Ouverture de l’étant, déclosion, dévoilement, tel est le monde. Mais l’œuvre d’art n’ouvre pas seulement le Monde, elle installe aussi la Terre qui elle est fermeture, clôture sur soi, « et c’est justement parce qu’elle est réserve et retrait que la Terre est sauvegarde »[7]. L’œuvre d’art apparait alors comme le lieu de la lutte, du combat entre ce qui est ouverture de l’étant (le Monde) et la clôture de l’Etre ( la Terre) : « Le poème accomplit l’unité du monde et de la terre »[8]. Ouverture qui tente d’absorber la clôture, clôture qui ne cesse de vouloir retenir, se retenir de l’ouverture, tel est le combat qui se joue dans le poème, dans l’œuvre d’art. Chacun luttant l’un contre l’autre pour la préservation du soi, chacun étant l’un par l’autre, l’un pour l’autre dans la clôture du soi en demeurant soi. Telle est la lutte présente dans l’œuvre, choc provoqué par ce jeu entre don et retrait, voilement et dévoilement, ouverture et clôture, étant et Etre, Etre et Rien.

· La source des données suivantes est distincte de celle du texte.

(** A move of an honest replica; what arrives has the wire's types. *)
Definition world_move (w : world) (i : uint32) (m : move) : option world :=
  if bool_decide (i ∈ d_honest D) && forallb input_typed (move_input m) then
    '(p, es) ← node_move i (w_nodes w !! i) m;
    Some (MkWorld (<[i := p]> (w_nodes w)) (w_sent w ++ (pair i <$> es)) (w_inputs w ++ move_input m))
  else None.

Fixpoint world_moves (w : world) (ms : list (uint32 * move)) : option world :=
  match ms with [] => Some w | (i, m) :: ms => w ← world_move w i m; world_moves w ms end.

Definition reachable (w : world) : Prop := exists ms, world_moves no_world ms = Some w.

(** ** What is assumed of a state *)

Definition sent_by (i : uint32) (w : world) : list effect := omap (fun s => if (s.1 =? i)%N then Some s.2 else None) (w_sent w).

(** The strings hashed, and the signatures that occur in what arrived. *)
Definition w_hashed (w : world) : list digest_input :=
  (w_inputs w ≫= input_digests) ++ (omap (fun s => sent_input s.2) (w_sent w) ≫= input_digests).
Definition w_presented (w : world) : list bytes := w_inputs w ≫= input_sigs.

(** The blocks that arrived. *)
Definition input_blocks (i : input) : list Block :=
  match i with InProposal m => option_list (pm_block m) | InFetch _ replies => replies | _ => [] end.
Definition w_blocks (w : world) : list Block := w_inputs w ≫= input_blocks.

Definition keys_verify (i : uint32) (d s : bytes) : bool := SignerVerify (NewSigner (rc_Key (d_conf D 0)) (d_keys D)) i d s.

(** Replica [i] signed this string: it sent the vote or the timeout that it is of. Signatures on proposals and of certificate authors are not
    accounted for: nothing depends on them. *)
Definition sent_signed (i : uint32) (w : world) (d : digest_input) : bool :=
  match d with
  | DLedgerCommit l => existsb (fun e => match e with NetVote m _ => bool_decide (preimage (DLedgerCommit (vm_ledger_commit_info m)) = preimage d) | _ => false end) (sent_by i w)
  | DTimeout _ _ => existsb (fun e => match e with NetTimeout m => bool_decide (preimage (DTimeout (TimeoutInfo_GetRound (tm_tmo_info m)) (QCRound (TimeoutInfo_GetHighQc (tm_tmo_info m)))) = preimage d) | _ => false end) (sent_by i w)
  | DQCSigs _ | DBlock _ _ _ _ => true
  | DVoteInfo _ | DState _ _ => false
  end.

Record crypto_holds (w : world) : Prop := {
  (** A signature that occurs, and verifies for an honest replica on the digest of a
      string that was hashed, is one that the replica made. *)
  ch_unforged : forall i d s, i ∈ d_honest D -> d ∈ w_hashed w -> s ∈ w_presented w ->
    keys_verify i (digest d) s = true -> sent_signed i w d = true;
  ch_collision_free : collision_free (fun y => exists d, d ∈ w_hashed w /\ y = preimage d);
  (** No cycle of hashes through blocks that arrived. *)
  ch_acyclic : exists rank : bytes -> nat, forall b, b ∈ w_blocks w -> validBlockID b = true ->
    rank (parentID b) < rank (b_id b);
  (** A reply to a fetch that [VerifyBlock] accepts names its parent by a string of a
      hash's length. The edge does not check this ([VerifyBlock_parent_unbound]), so it
      is assumed of the peers that answer. *)
  ch_parents : forall id replies b, InFetch id replies ∈ w_inputs w -> b ∈ replies ->
    b_id b = id -> validBlockID b = true -> length (parentID b) = hashLen;
}.
End system.

(** ** From a state to an execution *)

Lemma VerifyQC_parent v q : VerifyQC v (Some q) = true -> length (VoteInfo_GetId (qc_vote_info q)) = hashLen.
Proof.
  intros [[_ ->]|[_ Hc]]%VerifyQC_iff; [exact genesisBlock_id_len|].
  by apply qcv_hashes, validVote_spec in Hc as (? & _).
Qed.

Lemma forallb_elem {A} (f : A -> bool) l : forallb f l = true -> forall x, x ∈ l -> f x = true.
Proof. intros E x Hx. by apply (proj1 (forallb_forall f l) E), list_elem_of_In. Qed.

Lemma fits_spec {A} (l : list A) : fits (length l) = true -> fits64 l.
Proof. unfold fits, fits64. by intros ?%N.ltb_lt. Qed.

Lemma qc_typed_spec qc :
  qc_typed qc = true ->
  (VoteInfo_GetRound (QuorumCert_GetVoteInfo qc) < two64)%N /\ (VoteInfo_GetParentRound (QuorumCert_GetVoteInfo qc) < two64)%N /\
  sigs_ok (QuorumCert_GetSignatures qc).
Proof.
  unfold qc_typed. rewrite !andb_true_iff, !N.ltb_lt. intros (((? & ?) & ?%fits_spec) & HF).
  split_and!; [done..|]. split; [done|]. apply Forall_forall. intros s Hs. apply (forallb_elem _ _ HF) in Hs.
  apply andb_true_iff in Hs as [?%N.ltb_lt ?%fits_spec]. done.
Qed.

Lemma block_typed_spec b : block_typed_b b = true -> block_typed b /\ qc_typed (b_qc b) = true.
Proof.
  unfold block_typed_b. rewrite !andb_true_iff, !N.ltb_lt. intros ((((? & ?) & ?%fits_spec) & HF) & Hq).
  split; [|done]. apply qc_typed_spec in Hq as (_ & _ & ?). split_and!; [done..|split; [done|]|done].
  apply Forall_forall. intros p Hp%(forallb_elem _ _ HF). by apply fits_spec.
Qed.

Section execution_of.
Context `{Ecdsa} {Node : Type} (D : deployment).

Definition shared_verifier : Verifier :=
  NewVerifier (MkCrypto (fun _ => None) (keys_verify D)) (QuorumSize (Z.of_nat (size (d_keys D)))).

Definition execution_of (w : world (Node := Node)) (hist : uint32 -> list safety_event) : execution :=
  MkExecution (dom (d_keys D)) (d_byzantine D) shared_verifier hist (fun d => d ∈ w_hashed w) (fun s => s ∈ w_presented w).

(** The blocks that arrived and name themselves and their parents by hashes. *)
Definition w_universe (w : world (Node := Node)) (b : Block) : Prop :=
  b ∈ w_blocks w /\ validBlockID b = true /\ block_typed b /\ length (parentID b) = hashLen.

Lemma shared_same i : deployment_ok D -> i ∈ d_honest D -> same_verifier (cfg_verifier (core_config (d_conf D i))) shared_verifier.
Proof.
  intros HD Hi. unfold cfg_verifier, core_config, shared_verifier. cbn. rewrite (do_keys D HD i Hi). split.
  - intros j d s. reflexivity.
  - cbn. f_equal. f_equal. unfold validators_of. rewrite length_sort_by, length_fmap. apply length_map_to_list.
Qed.

Context (w : world (Node := Node)) (hist : uint32 -> list safety_event).
Let x := execution_of w hist.

Lemma arrived_hashed i d : i ∈ w_inputs w -> d ∈ input_digests i -> d ∈ w_hashed w.
Proof. intros Hi Hd. apply elem_of_app. left. apply list_elem_of_bind. eauto. Qed.
Lemma arrived_presented i s : i ∈ w_inputs w -> s ∈ input_sigs i -> s ∈ w_presented w.
Proof. intros Hi Hs. apply list_elem_of_bind. eauto. Qed.

Lemma cert_seen i qc :
  i ∈ w_inputs w -> (forall d, d ∈ qc_digests qc -> d ∈ input_digests i) -> (forall s, s ∈ qc_sigs qc -> s ∈ input_sigs i) ->
  qc_typed qc = true -> seen_cert x qc.
Proof.
  intros Hi Hd Hs (R1 & R2 & _)%qc_typed_spec q ->. cbn in *. split_and!; [| |done|done|].
  - apply (arrived_hashed i); [done|]. apply Hd. set_solver.
  - apply (arrived_hashed i); [done|]. apply Hd. set_solver.
  - apply Forall_forall. intros s Hin. apply (arrived_presented i); [done|]. apply Hs. right. by apply list_elem_of_fmap_2.
Qed.

Lemma tcert_seen i tc t :
  i ∈ w_inputs w -> (forall d, d ∈ tc_digests tc -> d ∈ input_digests i) -> (forall s, s ∈ tc_sigs tc -> s ∈ input_sigs i) ->
  tc_typed tc = true -> tc = Some t -> seen_tc x t.
Proof.
  intros Hi Hd Hs [R%N.ltb_lt HF]%andb_true_iff ->. cbn in *. split; [done|]. intros v Hv.
  pose proof (forallb_elem _ _ HF v Hv) as ?%N.ltb_lt. split_and!; [|done|].
  - apply (arrived_hashed i); [done|]. apply Hd. apply list_elem_of_fmap. by exists v.
  - apply (arrived_presented i); [done|]. apply Hs. apply list_elem_of_fmap. by exists v.
Qed.

Lemma block_arrived b : b ∈ w_blocks w -> block_input b ∈ w_hashed w.
Proof.
  intros (i & Hb & Hi)%list_elem_of_bind. apply (arrived_hashed i); [done|].
  destruct i as [m|m|m|id wk|id replies|ep]; cbn in Hb |- *; try (by apply elem_of_nil in Hb).
  - destruct (pm_block m) as [b'|]; cbn in Hb; [|by apply elem_of_nil in Hb].
    apply list_elem_of_singleton in Hb as ->. apply elem_of_app. left. by left.
  - apply list_elem_of_bind. exists b. split; [by left|done].
Qed.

« Mais le poème fait plus encore : il n’institue pas seulement le dévoilement de l’étant (dévoilement qui constitue l’un des versants de l’être), mais encore ce que nous avions appelé, à la suite de Heidegger, le dévoilement du voilement. Menant l’invisible au visible en tant qu’invisible, il amène l’être au paraitre comme ce qui se retire »[9].
L’inconnu, l’Impensé, l’œuvre d’art fait avenir ce qui procède de la monstration mais qui ne peut apparaitre que sous son mode fondamentalement retrait. Elle laisse advenir au dire ce qui est réfractaire au mot et qui ne peut se prononcer que sous le mode de la parole silencieuse, du Poème.
Toute œuvre d’art est poème parce qu’elle laisse advenir l’être de la chose, la choséité de la chose telle qu’on peut l’admettre dans les poèmes d’Hölderlin ou dans la toile des « Souliers » de Van Gogh, la choséité de la chose, son essence, sa consistance au travers de sa fragilité, sa solidité au travers de sa liquéfaction, le retrait au travers du don. Paradoxe de l’œuvre d’art qui donne à voir ce qui échappe au regard, qui dit ce qui se clôture dans le silence, qui présente la préhension de ce qui résiste à toute donation : l’Etre, le Rien.
Sandrine Guignard
[1] : Heidegger : chemins qui ne mènent nulle part », P.85.
[2] : Ibid, P.69 ;
[3] : Ibid, P.58.
[4] : Ibid, P.71.
[5] : Ibid, P.81.
[6] : Ibid, P.34.
[7] : Marlène Zarader : Heidegger et les paroles de l’origine, P.188.
[8] : Ibid, P.189.
[9] : Ibid, P.191.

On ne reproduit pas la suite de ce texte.